Dolabından giyeceği pijamayla iç çamaşırını ayarlarken kapının açılmasıyla hareketleri anlık duraksama yaşadı Boranın. Hakan içeri adimlayıp yatağına oturdu. O ayakkabısını çıkarıp terliklerini giyerken bora havlusunu alıp dusa girdi. Kısa aldığı duştan çıkınca beline havluyu dolayıp kapının kulpunu tuttu. Odaya yarı çıplak gitmeye çekinmişti. Ne yapacağını, ne yapması gerektiğini düşünse de uzatmayıp her zamanki tavırlarını takınmayı düşündü. Her şey normalmiş gibi davranırsa, her şey normalmiş gibi olurdu. Gibiler fazla olsa da zamanla onlar da unutulur her şey normale dönerdi.
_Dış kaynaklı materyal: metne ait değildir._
(* ===== verification/Tickets.v ===== *)
(** * Ticket stores

    [lxmf/tickets.c]: the tickets a node has issued and received, kept in memory and
    in a file that every change replaces ([Files]). Each attempt to write has an
    outcome for every system call, so the theorems hold whatever fails.

    The static byte helpers of [tickets.c] are those of [path_store.c], text for text,
    and are taken from [PathStore]. *)

From Stdlib Require Import ZArith Lia.
From S2P Require Import Prelude Crypto StorageRecord PathStore Sha256 Lxmf Stamp Files.

Module Tickets.
Import Files Lxmf.

(** ** Data *)

Definition LXMF_TICKET_EXPIRY_SECONDS : Z := 21 * 24 * 60 * 60.
Definition LXMF_TICKET_GRACE_SECONDS : Z := 5 * 24 * 60 * 60.
Definition LXMF_TICKET_RENEW_SECONDS : Z := 14 * 24 * 60 * 60.
Definition LXMF_TICKET_INTERVAL_SECONDS : Z := 24 * 60 * 60.
Definition LXMF_TICKET_STORE_MAX_ENTRIES : nat := 1024.
Definition LXMF_TICKET_STORE_PATH_MAX : nat := 1023.
Definition TICKET_FILE_HEADER : nat := 16.
Definition TICKET_FILE_RECORD : nat := 48.
Definition TICKET_FILE_VERSION : Z := 1.

(** [enum ticket_kind]. *)
Definition TICKET_OUTBOUND : Z := 1.
Definition TICKET_INBOUND : Z := 2.
Definition TICKET_LAST_DELIVERY : Z := 3.

Record stored_ticket : Type := { kind : Z; peer : list Z; time : Z; ticket : list Z }.

(** The array of entries, of which the first [count] are in use. *)
Record lxmf_ticket_store : Type := { path : list Z; entries : list stored_ticket; count : nat }.

Record lxmf_ticket_entry : Type := { expires_at : Z; entry_ticket : list Z }.

Definition zero_entry : stored_ticket := {| kind := 0; peer := replicate 16 0; time := 0; ticket := replicate 16 0 |}.

Definition put32 : Z -> list Z := PathStore.put32.
Definition get32 : list Z -> nat -> option Z := PathStore.get32.
Definition put64 : Z -> list Z := PathStore.put64.
Definition get64 : list Z -> nat -> option Z := PathStore.get64.
Definition crc32_bytes : list Z -> Z := PathStore.crc32_bytes.

Definition valid_kind (k : Z) : bool := (TICKET_OUTBOUND <=? k) && (k <=? TICKET_LAST_DELIVERY).

Definition same_peer (e : stored_ticket) (k : Z) (p : list Z) : bool := (e.(kind) =? k) && memeq e.(peer) p.

(** ** Saving *)

(** The record of an entry. *)
Definition put_record (e : stored_ticket) : option (list Z) :=
  record ← store (replicate TICKET_FILE_RECORD 0) 0 e.(kind);
  record ← memcpy record 8 e.(peer);
  record ← memcpy record 24 (put64 e.(time));
  memcpy record 32 e.(ticket).
Lemma split_memory_concat K rest : Forall is_key K -> split_memory (length K) (concat K ++ rest) = K.
Proof.
  induction 1 as [|k K Hk HK IH]; [done|]. cbn [length split_memory concat]. rewrite <-app_assoc, take_app_length', drop_app_length' by (symmetry; exact Hk). by rewrite IH.
Qed.

Lemma copy_private_spec s keys o : holds s keys -> length o = (512 * 32)%nat ->
  exists o', rns_ratchet_store_copy_private s (Some o) 512 = Some (RNS_OK, Some o', length keys) /\ split_memory (length keys) o' = keys.
Proof.
  intros Hs Ho. destruct (holds_keys _ _ Hs) as [Hk Hl]. pose proof (ho_retained _ _ Hs). destruct (ho_memory _ _ Hs) as (rest & Hm & HK & HL). unfold rns_ratchet_store_copy_private.
  rewrite (ho_count _ _ Hs), (proj2 (Nat.ltb_ge _ _)) by lia. cbn [Nat.eqb negb andb bool_decide]. change RNS_RATCHET_PRIVATE_SIZE with 32%nat.
  rewrite (bind_Some_eq _ _ (concat keys)) by (rewrite Hm, concat_app; apply (memread_at _ [] (concat keys) (concat rest)); [done|done|by rewrite length_concat_keys]).
  rewrite (bind_Some_eq _ _ (concat keys ++ drop (length keys * 32) o)); [eexists; split; [done|]; by apply split_memory_concat|].
  apply (memcpy_at _ [] (take (length keys * 32) o)); [by rewrite app_nil_l, take_drop|done|rewrite length_concat_keys by done; rewrite length_take; lia].
Qed.

(** A key moves back by one place with every call at most. *)
Lemma current_keeps s d keys now seed io k i : wf s.(owner) -> holds s keys -> reloads s d keys -> keys !! i = Some k -> (S i < s.(retained))%nat ->
  exists st s' d' out rotated keys' j, rns_ratchet_store_current s now seed io d = Some (st, s', d', out, rotated) /\ same_store s s' /\
    holds s' keys' /\ keys' !! j = Some k /\ (j <= S i)%nat /\ reloads s' d' keys'.
Proof.
  intros Hwf Hs Hr Hi Hlt. destruct (current_spec s keys now seed io d Hs) as (st & s' & d' & out & rotated & Hc & Hsame & Hfail & _ & Hrot & Hok). exists st, s', d', out, rotated.
  destruct rotated.
  - destruct (Hrot eq_refl) as (k' & pub & sig & _ & Hh & _ & Hsig & Hf & _). exists (pushed (retained s) k' keys), (S i). split_and!; [done|done|done| |lia|].
    + unfold pushed. by rewrite lookup_take_lt.
    + apply (keys_reload _ _ sig); [by destruct Hsame as (_ & -> & _)|done|by destruct Hsame as (_ & -> & _)|done].
  - destruct (decide (st = RNS_OK)) as [E|E].
    + destruct (Hok E eq_refl) as (-> & -> & _). exists keys, i. split_and!; [done|done|done|done|lia|done].
    + destruct (Hfail E) as (_ & Hh & _ & Hf). exists keys, i. split_and!; [done|done|done|done|lia|by eapply reloads_same].
Qed.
Içeri geçti, belindeki havluyu çıkarmadan iç çamaşırını giyindi göz ucuyla hakana baktı. Gördüğü şeyle gülümsedi Bora. Hakan kafasını eğmiş yataktan sarkıttığı ayaklarına bakıyordu. Yüzündeki ifadeyi silip hızla giyindi. Havlusunu çalışma masasının sandalyesine serip dolaptan saçını kurulamak için havlu aldı. Yatağına oturup havluyla ileri geri hareketlerle kurutmaya çalıştı. Birden Önüne gelen saç kurutma makinesine baktı ardından sahibine. Yüzüne o hakanın uyuz olduğu ifadeyi yerleştirip "makinani da al, siktir git hakan efendi" gözünü kapatıp havluyla kurutma işine devam etti Bora.

Birden kolundan tutulup çekilmesiyle dengesini kaybetse de Hakanın sıkı tutuşundan dolayı toparladı hemen. Hakan büyük bir kuvvet uygulayıp onu prize yakın çalışma masasının sandalyesine oturttu. Bora nin boşluğuna denk gelmeseydi bu hareketi yaparken hayli zorlanirdi ama Bora gafil avlanmisti.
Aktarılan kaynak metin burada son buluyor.